*** Opening Exercise materials ***

(* ===== verification/Entering.v ===== *)
(** An accepted participant enters: the room's actions through the host's
    supervisor to the connection, and what the participant's supervisor makes
    of them. *)
From Stdlib Require Import Strings.String.
From S2P Require Export Meeting JoinProps EndToEnd.

Create HintDb passes.

(** * The participant reads what the room sends *)

Section participant.
Context `{PR : !Primitives} `{PL : !PrimitiveLaws} `{HA : !Hashes} `{NF : !Nfc} `{ET : !ErrorTexts}.

(** What a reading after admission leaves alone. *)
Definition participant_frame (j : JoinDriver) :=
  (cl_identity (jd_admission j), cl_state (jd_admission j), cl_member_id (jd_admission j),
   screen_kind (jd_app j)).

(** The acceptance opens the room. *)
Lemma acceptance_enters env j r id info :
  cl_state (jd_admission j) = CL_AwaitingDecision → cl_host_hello (jd_admission j) = Some info →
  ∃ j', join_turn env false (JE_Inbound (Some (Some (M_JoinAccepted {| ja_member_id := id |})))) (j, r) = (Done tt, (j', r)) ∧
    jd_sent j' = jd_sent j ∧
    cl_chat (jd_admission j') = Some (ChatSession_new (hi_room_session_id info) (hi_host_ed25519_pubkey info)
      (hi_host_x25519_pubkey info) id) ∧
    participant_frame j' = (cl_identity (jd_admission j), CL_Admitted, Some id,
      SK_Room false (default (lit "you") (jd_own_nickname j))).
Proof.
  intros Hs Hi. apply inbound_turn. intros j1 Ha _ Ho _ Hse.
  cbn [handle_join_message]. unfold flow_message, mbind at 1, M_bind at 1, with_client, zoom. cbn [fst snd].
  unfold on_host_message, mbind, M_bind, self, modify. cbn [fst snd]. rewrite Ha, Hs. cbn [fst snd]. rewrite Hi.
  cbn. rewrite Ho. eexists. split; [reflexivity|]. split; [intros a b|]; split_and!; cbn; try done; by rewrite Ha.
Qed.

(** A wrap is installed and acknowledged. *)
Lemma wrap_is_acknowledged env j r wrap s s' epoch :
  sends_all env → cl_chat (jd_admission j) = Some s →
  set_epoch_from_wrap (cl_identity (jd_admission j)) wrap (s, r) = (Done epoch, (s', r)) →
  ∃ j', join_turn env false (JE_Inbound (Some (Some (M_EpochWrap wrap)))) (j, r) = (Done tt, (j', r)) ∧
    jd_sent j' = jd_sent j ++ [M_EpochAck {| ea_epoch := epoch |}] ∧ cl_chat (jd_admission j') = Some s' ∧
    participant_frame j' = participant_frame j.
Proof.
  intros He Hc Hw. apply inbound_turn. intros j1 Ha _ _ Happ Hse.
  assert (Hrun : on_epoch_wrap wrap (jd_admission j1, r) =
    (Done (M_EpochAck {| ea_epoch := epoch |}), (cl_put_chat (Some s') (jd_admission j), r))).
  { unfold on_epoch_wrap, mbind, M_bind, self, on_chat. cbn [fst snd]. by rewrite Ha, Hc, Hw. }
  cbn [handle_join_message]. unfold mbind at 1, M_bind at 1, with_client, zoom. cbn [fst snd]. rewrite Hrun.
  unfold mbind, M_bind. rewrite (sent_run _ _ _ _ He). unfold join_system, on_join_view, modify. cbn [fst snd].
  eexists. split; [reflexivity|].
  split; [intros a b|]; unfold participant_frame; cbn [jd_put_times jd_put_app jd_put_sent jd_put_admission jd_sent jd_admission
    jd_app cl_put_chat cl_chat cl_identity cl_state cl_member_id]; rewrite Hse, Happ, screen_kind_view by done; done.
Qed.
(** A broadcast of the host that the session accepts is shown: the members on
    the screen are the session's. *)
Lemma broadcast_is_shown env j r message b s s' :
  signed_part message = Some b → cl_chat (jd_admission j) = Some s → is_Some (room_view (jd_app j)) →
  handle_membership_message message (s, r) = (Done tt, (s', r)) →
  ∃ j', join_turn env false (JE_Inbound (Some (Some message))) (j, r) = (Done tt, (j', r)) ∧
    jd_sent j' = jd_sent j ∧ cl_chat (jd_admission j') = Some s' ∧ participant_frame j' = participant_frame j ∧
    rv_members <$> room_view (jd_app j') = Some (member_line <$> cs_members s').
Proof.
  intros Hb Hc [v Hv] Hm. apply inbound_turn. intros j1 Ha _ _ Happ Hse.
  assert (Hh : ∀ s, handle_join_message env message s = membership_message env message s) by (by destruct message).
  rewrite Hh. unfold membership_message, mbind at 1, M_bind at 1, with_client, zoom, on_membership_message, on_chat. cbn [fst snd].
  rewrite Ha, Hc, Hm. unfold sync_join_members, mbind, M_bind, self. cbn [fst snd jd_admission jd_put_admission cl_chat cl_put_chat].
  unfold on_join_view at 1, modify at 1. cbn [fst snd].
  assert (Hscreen : app_screen (jd_app j) = SCR_Room v).
  { revert Hv. unfold room_view. destruct (app_screen _); try done. by intros [= ->]. }
  set (lines := member_line <$> cs_members s').
  set (j2 := jd_put_app (with_room_view (set_members lines) (jd_app j1)) (jd_put_admission (cl_put_chat (Some s') (jd_admission j)) j1)).
  assert (Hshow : ∃ a, show_membership env message (j2, r) = (Done tt, (jd_put_app a j2, r)) ∧
    screen_kind a = screen_kind (jd_app j) ∧ rv_members <$> room_view a = Some lines).
  { assert (Hbase : app_screen (jd_app j2) = SCR_Room (set_members lines v)).
    { unfold j2. cbn [jd_app jd_put_app]. rewrite Happ. unfold with_room_view. by rewrite Hscreen. }
    assert (Hkind : screen_kind (jd_app j2) = screen_kind (jd_app j)) by (unfold screen_kind; by rewrite Hbase, Hscreen).
    assert (Hview : ∀ f, unseen f → (∀ v, rv_members (f v) = rv_members v) →
      screen_kind (with_room_view f (jd_app j2)) = screen_kind (jd_app j) ∧
      rv_members <$> room_view (with_room_view f (jd_app j2)) = Some lines).
    { intros f Hf Hm'. rewrite screen_kind_view by done. split; [done|]. unfold with_room_view. rewrite Hbase. cbn. by rewrite Hm'. }
    destruct message; try done; try (eexists; split; [reflexivity|]; by apply Hview).
    all: exists (jd_app j2); split; [reflexivity|]; split; [done|]; unfold room_view; by rewrite Hbase. }
  destruct Hshow as (a & Hshow & Hk & Hl).
  match goal with |- context [show_membership env message ?x] => change x with (j2, r) end. rewrite Hshow.
  eexists. split; [reflexivity|]. split; [intros x y|]; unfold participant_frame; cbn; rewrite Hk; done.
Qed.
End participant.

(** * The host's supervisor passes the room's actions on *)

Definition sent_to (c : ConnectionId) (acts : list RoomAction) : list Message := delivered_to c (sends acts).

*** Closing Exercise materials ***

- What needs to be done: The entire listing is to be printed once more, word for word.

- Completed task:
(* ===== verification/Entering.v ===== *)
(** An accepted participant enters: the room's actions through the host's
    supervisor to the connection, and what the participant's supervisor makes
    of them. *)
From Stdlib Require Import Strings.String.
From S2P Require Export Meeting JoinProps EndToEnd.

Create HintDb passes.

(** * The participant reads what the room sends *)

Section participant.
Context `{PR : !Primitives} `{PL : !PrimitiveLaws} `{HA : !Hashes} `{NF : !Nfc} `{ET : !ErrorTexts}.

(** What a reading after admission leaves alone. *)
Definition participant_frame (j : JoinDriver) :=
  (cl_identity (jd_admission j), cl_state (jd_admission j), cl_member_id (jd_admission j),
   screen_kind (jd_app j)).

(** The acceptance opens the room. *)
Lemma acceptance_enters env j r id info :
  cl_state (jd_admission j) = CL_AwaitingDecision → cl_host_hello (jd_admission j) = Some info →
  ∃ j', join_turn env false (JE_Inbound (Some (Some (M_JoinAccepted {| ja_member_id := id |})))) (j, r) = (Done tt, (j', r)) ∧
    jd_sent j' = jd_sent j ∧
    cl_chat (jd_admission j') = Some (ChatSession_new (hi_room_session_id info) (hi_host_ed25519_pubkey info)
      (hi_host_x25519_pubkey info) id) ∧
    participant_frame j' = (cl_identity (jd_admission j), CL_Admitted, Some id,
      SK_Room false (default (lit "you") (jd_own_nickname j))).
Proof.
  intros Hs Hi. apply inbound_turn. intros j1 Ha _ Ho _ Hse.
  cbn [handle_join_message]. unfold flow_message, mbind at 1, M_bind at 1, with_client, zoom. cbn [fst snd].
  unfold on_host_message, mbind, M_bind, self, modify. cbn [fst snd]. rewrite Ha, Hs. cbn [fst snd]. rewrite Hi.
  cbn. rewrite Ho. eexists. split; [reflexivity|]. split; [intros a b|]; split_and!; cbn; try done; by rewrite Ha.
Qed.

(** A wrap is installed and acknowledged. *)
Lemma wrap_is_acknowledged env j r wrap s s' epoch :
  sends_all env → cl_chat (jd_admission j) = Some s →
  set_epoch_from_wrap (cl_identity (jd_admission j)) wrap (s, r) = (Done epoch, (s', r)) →
  ∃ j', join_turn env false (JE_Inbound (Some (Some (M_EpochWrap wrap)))) (j, r) = (Done tt, (j', r)) ∧
    jd_sent j' = jd_sent j ++ [M_EpochAck {| ea_epoch := epoch |}] ∧ cl_chat (jd_admission j') = Some s' ∧
    participant_frame j' = participant_frame j.
Proof.
  intros He Hc Hw. apply inbound_turn. intros j1 Ha _ _ Happ Hse.
  assert (Hrun : on_epoch_wrap wrap (jd_admission j1, r) =
    (Done (M_EpochAck {| ea_epoch := epoch |}), (cl_put_chat (Some s') (jd_admission j), r))).
  { unfold on_epoch_wrap, mbind, M_bind, self, on_chat. cbn [fst snd]. by rewrite Ha, Hc, Hw. }
  cbn [handle_join_message]. unfold mbind at 1, M_bind at 1, with_client, zoom. cbn [fst snd]. rewrite Hrun.
  unfold mbind, M_bind. rewrite (sent_run _ _ _ _ He). unfold join_system, on_join_view, modify. cbn [fst snd].
  eexists. split; [reflexivity|].
  split; [intros a b|]; unfold participant_frame; cbn [jd_put_times jd_put_app jd_put_sent jd_put_admission jd_sent jd_admission
    jd_app cl_put_chat cl_chat cl_identity cl_state cl_member_id]; rewrite Hse, Happ, screen_kind_view by done; done.
Qed.
(** A broadcast of the host that the session accepts is shown: the members on
    the screen are the session's. *)
Lemma broadcast_is_shown env j r message b s s' :
  signed_part message = Some b → cl_chat (jd_admission j) = Some s → is_Some (room_view (jd_app j)) →
  handle_membership_message message (s, r) = (Done tt, (s', r)) →
  ∃ j', join_turn env false (JE_Inbound (Some (Some message))) (j, r) = (Done tt, (j', r)) ∧
    jd_sent j' = jd_sent j ∧ cl_chat (jd_admission j') = Some s' ∧ participant_frame j' = participant_frame j ∧
    rv_members <$> room_view (jd_app j') = Some (member_line <$> cs_members s').
Proof.
  intros Hb Hc [v Hv] Hm. apply inbound_turn. intros j1 Ha _ _ Happ Hse.
  assert (Hh : ∀ s, handle_join_message env message s = membership_message env message s) by (by destruct message).
  rewrite Hh. unfold membership_message, mbind at 1, M_bind at 1, with_client, zoom, on_membership_message, on_chat. cbn [fst snd].
  rewrite Ha, Hc, Hm. unfold sync_join_members, mbind, M_bind, self. cbn [fst snd jd_admission jd_put_admission cl_chat cl_put_chat].
  unfold on_join_view at 1, modify at 1. cbn [fst snd].
  assert (Hscreen : app_screen (jd_app j) = SCR_Room v).
  { revert Hv. unfold room_view. destruct (app_screen _); try done. by intros [= ->]. }
  set (lines := member_line <$> cs_members s').
  set (j2 := jd_put_app (with_room_view (set_members lines) (jd_app j1)) (jd_put_admission (cl_put_chat (Some s') (jd_admission j)) j1)).
  assert (Hshow : ∃ a, show_membership env message (j2, r) = (Done tt, (jd_put_app a j2, r)) ∧
    screen_kind a = screen_kind (jd_app j) ∧ rv_members <$> room_view a = Some lines).
  { assert (Hbase : app_screen (jd_app j2) = SCR_Room (set_members lines v)).
    { unfold j2. cbn [jd_app jd_put_app]. rewrite Happ. unfold with_room_view. by rewrite Hscreen. }
    assert (Hkind : screen_kind (jd_app j2) = screen_kind (jd_app j)) by (unfold screen_kind; by rewrite Hbase, Hscreen).
    assert (Hview : ∀ f, unseen f → (∀ v, rv_members (f v) = rv_members v) →
      screen_kind (with_room_view f (jd_app j2)) = screen_kind (jd_app j) ∧
      rv_members <$> room_view (with_room_view f (jd_app j2)) = Some lines).
    { intros f Hf Hm'. rewrite screen_kind_view by done. split; [done|]. unfold with_room_view. rewrite Hbase. cbn. by rewrite Hm'. }
    destruct message; try done; try (eexists; split; [reflexivity|]; by apply Hview).
    all: exists (jd_app j2); split; [reflexivity|]; split; [done|]; unfold room_view; by rewrite Hbase. }
  destruct Hshow as (a & Hshow & Hk & Hl).
  match goal with |- context [show_membership env message ?x] => change x with (j2, r) end. rewrite Hshow.
  eexists. split; [reflexivity|]. split; [intros x y|]; unfold participant_frame; cbn; rewrite Hk; done.
Qed.
End participant.

(** * The host's supervisor passes the room's actions on *)

Definition sent_to (c : ConnectionId) (acts : list RoomAction) : list Message := delivered_to c (sends acts).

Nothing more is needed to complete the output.